Overhead of recursive lambdas

Question

Do recursive lambda functions induce any overhead comparing to regular recursive functions (since we have to capture them into a std::function) ?
What is the difference between this function and a similar one using only regular functions ?

int main(int argc, const char *argv[])
{
    std::function<void (int)> helloworld = [&helloworld](int count) {
        std::cout << "Hello world" << std::endl;
        if (count > 1) helloworld(--count);
    }; 
    helloworld(2);
    return 0; 
}

Your main problem will be less compiler optimization http://ideone.com/QsZVfH — stefan, Jun 12 '13 at 14:16
Nice ! Do you have an idea why ? The compiler couldn't just guess that this code is similar to a regular function call (no-capture but itself) ? — 3XX0, Jun 12 '13 at 14:28
@fscan I have to since it's a recursive lambda function. Type inference doesn't work here — 3XX0, Jun 12 '13 at 14:29
sorry, didn't know about this special case, will delete the comment. — fscan, Jun 12 '13 at 14:36
The language does not give lambda expressions the ability of calling themselves. This is important in order to understand what your snippet entails. — Luc Danton, Jun 12 '13 at 16:33
I see a lambda closure that calls a `std::function` by reference, not a recursive lambda. That `std::function` is then assigned to by the closure. `std::function` isn't a lambda closure, and a lambda closure isn't a `std::function`. Lambda closures can be stored in `std::function`s, and closures can capture `std::function`s by reference or value. The ability for a lambda closure to actually invoke itself recursively (and not through some intermediary) is not currently available in C++11... In a sense, this is better described as a "recursive `std::function`" than a recursive lambda. — Yakk - Adam Nevraumont, Jun 12 '13 at 19:32

stefan · Accepted Answer · 2013-06-13T08:02:44.203

6

There is overhead using lambdas recursively by storing it as a std::function, although they are itself basically functors.
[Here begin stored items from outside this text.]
(* ===== verification/SignerWitnesses.v ===== *)
(** * The signer on concrete inputs

    An operating system whose clock moves by forty seconds a reading and whose disk
    works, encodings into bytes, and runs of the signer on them.

    And the miner on concrete inputs. *)

From stdpp Require Import gmap countable.
From S2P Require Import Prelude Primitives Address CodecIO Crypto TxData TxCodec TxTheorems TxAuth Nakamoto Signers SignerTheorems NakamotoTheorems PeerWire.
From S2P Require Import SortitionRules BitcoinScript StackerDb StackerDbTheorems Effects EmbeddedSigner ProposalExecution SignerSafety SignerService SignerServiceTheorems Miner MinerTheorems Instances Witnesses.

(** ** The system *)

#[local] Instance demo_host : Host := {|
  IoError := unit;
  system_time := fun n => Some (Z.min U64_MAX (40 * Z.of_nat n));
  io_fault := fun _ => None;
  io_applied := fun _ => false;
  not_found := tt;
  stat_fault := fun _ => false;
  has_parent := true;
|}.

(** The same system, on which asking for the journal fails. *)
Definition blind_host : Host := {|
  IoError := unit;
  system_time := fun n => Some (Z.min U64_MAX (Z.of_nat n));
  io_fault := fun _ => None;
  io_applied := fun _ => false;
  not_found := tt;
  stat_fault := fun _ => true;
  has_parent := true;
|}.

Definition block_tuple (b : PersistedSignedBlock) := (pb_consensus_hash b, pb_chain_length b, pb_signature_hash b, pb_chunk b, pb_signed_at_unix b).
#[local] Instance block_eq_dec : EqDecision PersistedSignedBlock. Proof. solve_decision. Defined.
#[local] Instance block_countable : Countable PersistedSignedBlock.
Proof. refine (inj_countable' block_tuple (fun '(a, b, c, d, e) => mkPersistedBlock a b c d e) _). by intros []. Defined.

Definition state_tuple (s : PersistedSignerState) := (ps_version s, ps_writer_public_key_hash s, ps_writer_slot s, ps_next_slot_version s, ps_signed s).
#[local] Instance state_eq_dec : EqDecision PersistedSignerState. Proof. solve_decision. Defined.
#[local] Instance state_countable : Countable PersistedSignerState.
Proof. refine (inj_countable' state_tuple (fun '(a, b, c, d, e) => mkPersisted a b c d e) _). by intros []. Defined.

Fixpoint bits_of (p : positive) : list byte := match p with xH => [] | xO p => 0%u8 :: bits_of p | xI p => 1%u8 :: bits_of p end.
Fixpoint of_bits (l : list byte) : positive := match l with [] => xH | b :: l => if bool_decide (b = 0%u8) then xO (of_bits l) else xI (of_bits l) end.

Lemma of_bits_of p : of_bits (bits_of p) = p.
Proof. induction p as [p IH|p IH|]; cbn; [| |done]; by rewrite IH. Qed.

#[local] Instance demo_encodings : Encodings := {|
  JsonError := unit;
  hex_encode := fun b => b;
  hex_decode := Some;
  to_vec_pretty := fun s => Some (bits_of (encode s));
  from_slice := fun b => match decode (of_bits b) with Some s => Ok s | None => Err tt end;
|}.

#[local] Instance demo_encodings_ok : EncodingsOk.
Proof. split; [done|]. intros s bytes _ [= <-]. cbn. by rewrite of_bits_of, decode_encode. Qed.

(** A validator that accepts every proposal. *)
#[local] Instance accept_all : ProposalValidator unit := fun _ => mret tt.

(** ** Two blocks for one position *)

Definition rival_header : NakamotoBlockHeader :=
  mkHeader 1%u8 7 101 (replicate 20 1%u8) (replicate 32 2%u8) sample_root (replicate 32 4%u8) 5 (0%u8 :: 9%u8 :: replicate 63 0%u8) [] (BitVec.mk [1]%u8 1) [mkProblematic 3 1%u8].

Definition sample_proposal : BlockProposal := mkProposal sample_block 900 11 empty_data.
Definition rival_proposal : BlockProposal := mkProposal (mkBlock rival_header [own_transfer; sponsored_transfer]) 900 11 empty_data.

Definition demo_config : SignerConfig := mkConfig (5%u8 : @secp_sk demo_secp) 2 1 30.

Lemma demo_clock_ok : clock_ok.
Proof. split; intros n; unfold reading, is_u64, U64_MAX; cbn -[Z.mul]; unfold U64_MAX; lia. Qed.

Lemma demo_config_ok : config_ok demo_config.
Proof. split; split; discriminate. Qed.

Lemma sample_typed : proposal_typed sample_proposal.
Proof. split; [reflexivity|split; discriminate]. Qed.

Lemma rival_typed : proposal_typed rival_proposal.
Proof. split; [reflexivity|split; discriminate]. Qed.

(** Sign, restart, answer the rival after the timeout. *)
Definition demo_ops : list (Op (V := unit)) := [OpStart tt; OpSign sample_proposal; OpStop; OpStart tt; OpSignAfter sample_proposal 0; OpSign rival_proposal].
It seems that gcc is not able to optimize well which can be seen in a direct comparison.

Implementing the behaviour of a lambda, i.e. creating a functor, enables gcc of optimizing again. Your specific example of a lambda could be implemented as

struct HelloWorldFunctor
{
   void operator()(int count) const
   {
      std::cout << "Hello world" << std::endl;
      if ( count > 1 )
      {
         this->operator()(count - 1);
      }
   }
};
int main()
{
   HelloWorldFunctor functor;
   functor(2);
}

For the example I've created the functor would look like in this second demo.

Even if one introduces calls to impure functions such as std::rand, the performance without a recursive lambda or with a custom functor is still better. Here's a third demo.

Conclusion: With the usage of a std::function, there's overhead, although it might be negligible depending on the use case. Since this usage prevents some compiler optimizations, this shouldn't be used extensively.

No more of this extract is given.